Not only do children with diagnosed eye conditions have increased expenditure levels, but families of those children also incurred higher out-of-pocket expenditures. We also found evidence of socioeconomic disparities. Black children and children living below 400% Federal Poverty Level had lower use and expenditure levels indicating, even after controlling for other socioeconomic and health measures, indicating that those children are receiving fewer and less intensive services. The generally higher use/expenditure levels for emergency department and inpatient services for black and less well-off children implies that those children are seeking both their eye and non-eye related services in settings rather than office-based or outpatient settings. Previously we found that white children and children living in higher income families had a higher likelihood of having a diagnosed condition indicating possible differential access to eye care services.8
Our additional findings reported here on use and expenditure disparities suggest not only some degree of under-diagnosis but also under-treatment among certain underprivileged groups of children. Given that it is unlikely that the eye conditions are inherently less common or less severe among certain groups, our findings on access disparities most likely confirm recent evidence from the National Health Interview Survey that most of the race/ethnicity and economic differences in health are due to disparities in access to care and screening.38
This is further supported by other evidence that income, access to care, and insurance are highly correlated.4
Although children with diagnosed eye and vision conditions can be identified in the MEPS and can be linked to their use of medical care in a straight-forward and reproducible way, there are a number of limitations to this project. Although the quantitative information we present on use and expenditure patterns are important for policy purposes, the MEPS did not contain information on the quality of the eye-related and non-eye-related services the children received, therefore we caution readers from making inferences about quality of services. Furthermore, even though we do find differences in use and expenditures between income groups, we do not suggest, necessarily, that the use and/or expenditure levels represent optimal levels for either group.
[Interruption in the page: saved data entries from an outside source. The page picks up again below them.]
(** ** A small household *)

(** A lamp in a room of the house, bought for 12.50, with a warranty. *)
Definition reported_events : list event :=
  [OfGroup "g1" (LocationsCreate (mkCreateLocation "house" "House" "" 102));
   OfGroup "g1" (LocationsCreate (mkCreateLocation "room" "Room" "house" 102));
   OfGroup "g1" (ItemsCreate (mkCreateItem "i1" "Lamp" "" "room" 3 "CODE1" 103));
   OfGroup "g1" (ItemsCreate (mkCreateItem "i2" "Chair" "" "" 3 "CODE2" 103));
   OfGroup "g1" (PurchaseCreate (mkCreatePurchaseP "p1" "i1" "Shop" "2024-01-31" 1250 "" "" 104));
   OfGroup "g1" (WarrantyCreate (mkCreateWarrantyP "w1" "i1" "Me" "Shop" "2024-01-31" "2024-03-01" false "" 104))]%string.
Definition reported : World := Eval vm_compute in serve reported_events (initial {[ "g1" := demo_group "Home" ]}%string).

Lemma reported_served : serve reported_events (initial {[ "g1" := demo_group "Home" ]}%string) = reported.
Proof. vm_compute. reflexivity. Qed.

Lemma reported_integ : integ (wdb reported).
Proof. rewrite <- reported_served. apply serve_keeps_integ, integ_initial. Qed.

Lemma reported_locations : loc_inv (wdb reported).
Proof. rewrite <- reported_served. apply serve_keeps_locations, loc_ok_empty. Qed.

Lemma valuation_adds_up_witness :
  integ (wdb reported) /\
  exists out, Valuation "g1" GroupByLocation reported = (Ok out, reported) /\
    sum_Z (vr_TotalValueMinor <$> out) = 1250%Z.
Proof.
  split; [apply reported_integ|]. destruct (valuation_adds_up "g1" reported reported_integ) as (r & Hr & Hspec).
  destruct r as [out|e]; [|vm_compute in Hr; discriminate]. exists out. split; [exact Hr|].
  destruct Hspec as (_ & _ & ->). vm_compute. reflexivity.
Defined.


(** The texts of dates are compared, so a window that ends after the year 9999
    is empty. *)
Example far_window_is_empty : (WarrantyExpiring "g1" (mkDate 2024 2 10) 3000000 reported).1 = Ok [].
Proof. vm_compute. reflexivity. Qed.

Lemma item_counts_exact_witness :
  loc_inv (wdb reported) /\
  exists out, ItemCountByLocation "g1" reported = (Ok out, reported) /\
    lic_LocationID <$> out ≡ₚ ID <$> where_ (live_in "g1") (locations (wdb reported)).
Proof.
  split; [apply reported_locations|].
  destruct (item_counts_exact "g1" reported reported_locations) as (out & Hr & Hp & _); [vm_compute; discriminate|].
  exists out. split; [exact Hr|exact Hp].
Defined.
Lemma join_group_name g n : plain g = true -> plain n = true -> path_Join [g; n] = (g ++ "/" ++ n)%string.
Proof.
  intros Hg Hn. destruct (plain_facts g Hg) as (Hg0 & _ & _ & Hg3).
  rewrite path_Join_segments by done. cbn [fmap list_fmap concat].
  rewrite (Split_last n), app_nil_r by apply plain_facts, Hn. rewrite (Split_last g) by done.
  assert (IsAbs g = false) as ->.
  { destruct g as [|c g]; [done|]. cbn [contains_byte] in Hg3. apply orb_false_iff in Hg3 as [Hc _].
    unfold IsAbs, HasPrefix. cbn [strip_prefix]. by rewrite Ascii.eqb_sym, Hc. }
  unfold clean_segments. rewrite !foldl_plain by (by repeat constructor). done.
Qed.

Lemma resolve_file g n : plain g = true -> plain n = true ->
  resolveUnderGroup root g (path_Join [g; n]) = Ok (file_of root g n).
Proof.
  intros Hg Hn. destruct (plain_facts g Hg) as (Hg0 & _ & _ & Hg3).
  rewrite join_group_name by done. unfold resolveUnderGroup, reject, mbind, res_bind.
  assert (Hgn : (g ++ "/" ++ n)%string <> ""%string) by (destruct g; [done|rewrite string_cons_app; discriminate]).
  rewrite (proj2 (string_eqb_false root "")), (proj2 (string_eqb_false g "")), (proj2 (string_eqb_false _ "") Hgn) by done.
  rewrite (join_dir g) by done.
  assert (path_Join [root; AttachmentsSubdir; (g ++ "/" ++ n)%string] = file_of root g n) as ->.
  { rewrite path_Join_segments by done. cbn [fmap list_fmap concat].
    change (g ++ "/" ++ n)%string with (g ++ String "/" n)%string. rewrite Split_first by done.
    rewrite (Split_last n) by apply plain_facts, Hn. cbn [app]. rewrite (foldl_plain _ [AttachmentsSubdir; g; n]) by (by repeat constructor).
    unfold file_of, place_of, segments. by rewrite rev_app_distr. }
  assert (HasPrefix (file_of root g n) (dir_of root g ++ "/") = true) as ->.
  { unfold file_of, dir_of. change [AttachmentsSubdir; g; n] with ([AttachmentsSubdir; g] ++ [n]).
    rewrite place_prefix by done. unfold HasPrefix. by rewrite <- string_app_assoc, strip_prefix_app. }
  by rewrite andb_false_r.
Qed.

(** Whatever the stored path says. *)
Lemma resolve_within g path c : plain g = true -> resolveUnderGroup root g path = Ok c -> within root g c.
Proof.
  intros Hg. unfold resolveUnderGroup, reject, mbind, res_bind. destruct (root =?s ""); [done|].
  destruct (g =?s ""); [done|]. destruct (path =?s ""); [done|]. cbn match. cbv zeta. rewrite (join_dir g) by done.
  destruct (negb _ && negb _) eqn:E; [done|]. intros Hc.
  assert (path_Join [root; AttachmentsSubdir; path] = c) as <- by (by injection Hc). clear Hc.
  rewrite (path_Join_segments root [AttachmentsSubdir; path]) in E |- * by done.
  set (out := foldl _ _ (concat _)) in *.
  assert (Hout : normal (IsAbs root) out) by (apply normal_foldl, normal_clean; repeat (apply Forall_app; split); try apply Split_pieces; constructor).
  destruct (below_named (IsAbs root) out (segments root ++ [AttachmentsSubdir]) g) as (rest & Hrest & Hplain); [done| |done| |].
  - apply Forall_app. split; [apply segments_free|by constructor].
  - rewrite <- app_assoc. unfold dir_of, place_of in E. apply andb_false_iff in E as [E|E]; apply negb_false_iff in E; bool_facts; auto.
  - exists rest. split; [done|]. rewrite Hrest. unfold place_of. by rewrite <- app_assoc.
Qed.

Lemma within_file g n : plain n = true -> within root g (file_of root g n).
Proof. intros Hn. exists [n]. by split; [constructor|]. Qed.

Lemma within_one g h path : plain g = true -> plain h = true -> within root g path -> within root h path -> g = h.
Proof.
  intros Hg Hh (a & Ha & ->) (b & Hb & E). apply place_inj in E; [by simplify_eq|done|done|by repeat constructor..].
Qed.

Lemma file_of_inj g n h k : plain g = true -> plain h = true -> plain n = true -> plain k = true ->
  file_of root g n = file_of root h k -> g = h /\ n = k.
Proof. intros ???? E. apply place_inj in E; [by simplify_eq|done|done|by repeat constructor..]. Qed.

Lemma tmp_not_within g path : plain g = true -> in_tmp root path -> ~ within root g path.
Proof.
  intros Hg (n & Hn & ->) (rest & Hr & E). apply place_inj in E; [done|done|done|by repeat constructor..].
Qed.

Lemma Base_group_name g n : plain g = true -> plain n = true -> path_Base (path_Join [g; n]) = n.
Proof.
  intros Hg Hn. destruct (plain_facts g Hg) as (Hg0 & _ & _ & Hg3). destruct (plain_facts n Hn) as (Hn0 & _ & _ & Hn3).
  rewrite join_group_name by done. change (g ++ "/" ++ n)%string with (g ++ String "/" n)%string.
  unfold path_Base. rewrite Split_first, Split_last by done. cbn [List.filter].
  by rewrite !(proj2 (string_eqb_false _ _)) by done.
Qed.
End resolve.

(** ** The files a group's requests touch *)

(** What [uuid.NewV7().String()] looks like, as far as it matters: a name with
    neither a slash nor a dot. *)
Definition uuid_text (id : string) : bool := plain id && negb (contains_byte id ".").

Lemma uuid_plain id : uuid_text id = true -> plain id = true.
Proof. unfold uuid_text. intros H. bool_facts. done. Qed.

Lemma Ok_inj {A} (a b : A) : Ok a = Ok b -> a = b.
Proof. by injection 1. Qed.

Lemma string_length_app a b : String.length (a ++ b) = (String.length a + String.length b)%nat.
Proof. induction a as [|c a IH]; [done|]. rewrite string_cons_app. cbn [String.length]. by rewrite IH. Qed.

Lemma plain_app a b : plain a = true -> contains_byte b "/" = false -> (2 < String.length b)%nat -> plain (a ++ b) = true.
Proof.
  intros Ha Hb Hl. destruct (plain_facts a Ha) as (H0 & _ & _ & H3). unfold plain. rewrite contains_byte_app, H3, Hb.
  assert (Hlen : (2 < String.length (a ++ b))%nat) by (rewrite string_length_app; lia).
  assert (Hne : forall s, (String.length s <= 2)%nat -> ((a ++ b)%string =?s s) = false).
  { intros s Hs. apply string_eqb_false. intros E. rewrite E in Hlen. lia. }
  by rewrite !Hne by (simpl; lia).
Qed.

Lemma plain_prefix a b : plain a = true -> contains_byte b "/" = false -> (2 < String.length a)%nat -> plain (a ++ b) = true.
Proof.
  intros Ha Hb Hl. destruct (plain_facts a Ha) as (_ & _ & _ & Hsl). unfold plain. rewrite contains_byte_app, Hsl, Hb.
  assert (Hne : forall s, (String.length s <= 2)%nat -> ((a ++ b)%string =?s s) = false).
  { intros s Hs. apply string_eqb_false. intros E. apply (f_equal String.length) in E. rewrite string_length_app in E. lia. }
  by rewrite !Hne by (simpl; lia).
Qed.

Section touched.
Context `{Entropy, Sha256, IO, Imaging} (DetectContentType : string -> string).
Context (uuids : forall n id, uuid_NewV7 n = Some id -> uuid_text id = true).
Context (root : string) (root_given : root <> ""%string) (g : string) (g_plain : plain g = true).

Definition own (path : string) : Prop := within root g path \/ in_tmp root path.

#[local] Abbreviation untouched := (frame own).

Lemma tmp_path prefix suffix n :
  plain prefix = true -> contains_byte suffix "/" = false -> (2 < String.length suffix)%nat ->
  in_tmp root (path_Join [path_Join [root; TmpSubdir]; (prefix ++ FormatUint n ++ suffix)%string]).
Proof.
  intros Hp Hs Hl. exists (prefix ++ FormatUint n ++ suffix)%string.
  assert (Hname : plain (prefix ++ FormatUint n ++ suffix) = true).
  { apply plain_app; [done| |rewrite string_length_app; lia]. rewrite contains_byte_app, Hs.
    by rewrite FormatUint_plain. }
  split; [done|]. rewrite (path_Join_place root root_given [TmpSubdir]) by (by repeat constructor).
  by rewrite (path_Join_in root [TmpSubdir]) by (done || by repeat constructor).
Qed.

Lemma untouched_CreateTemp prefix suffix :
  plain prefix = true -> contains_byte suffix "/" = false -> (2 < String.length suffix)%nat ->
  does untouched (in_tmp root) (CreateTemp (path_Join [root; TmpSubdir]) prefix suffix).
Proof.
  intros Hp Hs Hl. apply frame_call; [| |done].
  - intros n d q Hq. cbv zeta. destruct (negb _); [done|]. destruct (files d !! path_Join _); [done|]. destruct (is_dir (path_Join _) d); [done|].
    cbn [set_files files snd]. rewrite lookup_insert_ne; [done|]. intros <-. apply Hq. right. by apply tmp_path.
  - intros n d path. cbv zeta. destruct (negb _); [done|]. destruct (files d !! path_Join _); [done|]. destruct (is_dir (path_Join _) d); [done|].
    intros Hok%Ok_inj. rewrite <- Hok. by apply tmp_path.
Qed.

Lemma untouched_newID : does untouched (fun id => uuid_text id = true) newID.
Proof.
  intros m. unfold newID. destruct (mc_up m); [|split; [by intros path|done]]. unfold draw.
  destruct (uuid_NewV7 _) eqn:E; simpl; (split; [by intros path|]); [|done]. intros ? [= <-]. by eapply uuids.
Qed.

(** ** The programs *)

Lemma own_dir : own (dir_of root g).
Proof. left. by exists []. Qed.

Lemma own_file n : plain n = true -> own (file_of root g n).
Proof. intros Hn. left. by apply within_file. Qed.

Lemma untouched_removeUnderGroup path : does untouched (fun _ => True) (removeUnderGroup root g path).
Proof.
  eapply does_bind; [apply _|apply (does_lift _ (within root g)); intros c; by apply resolve_within|].
  intros c Hc. eapply does_bind; [apply _|apply does_try; [apply frame_Remove; by left]|].
  intros [[]|e] _; [by apply does_ret; [apply _|]|]. case_match; [by apply does_ret; [apply _|]|apply does_throw; apply _].
Qed.

Lemma untouched_Delete row : does untouched (fun _ => True) (Delete root g row).
Proof.
  eapply does_bind; [apply _|apply does_try; [apply untouched_removeUnderGroup]|]. intros original _.
  case_match; [|by apply does_ret; [apply _|]].
  eapply does_bind; [apply _|apply does_try; [apply untouched_removeUnderGroup]|]. intros. by apply does_ret; [apply _|].
Qed.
The identification of diagnosed eye conditions was not based on screening examinations, but rather on the presence of diagnosis codes and other information indicative of a condition.8
Although our estimates of the use and expenditure levels for the children identified here are unlikely to be biased (subject to the representativeness and quality of the MEPS data), they probably underestimate the number of children with eye conditions, and should be considered as lower use and expenditure estimates. Furthermore, since the presence of a diagnosis in the MEPS is mostly dependent on a health care event, there may be a tendency to identify more severe cases because a problem has to be serious enough to be diagnosed, possibly upwardly biasing the estimates of mean expenditure levels. However, since the focus of this paper is to examine the distribution of children's use and expenditure patterns, the broad definition of having an eye condition coupled with the health services information in the MEPS, is sufficient to indicate a diagnosed problem and a past or future need for some type of care.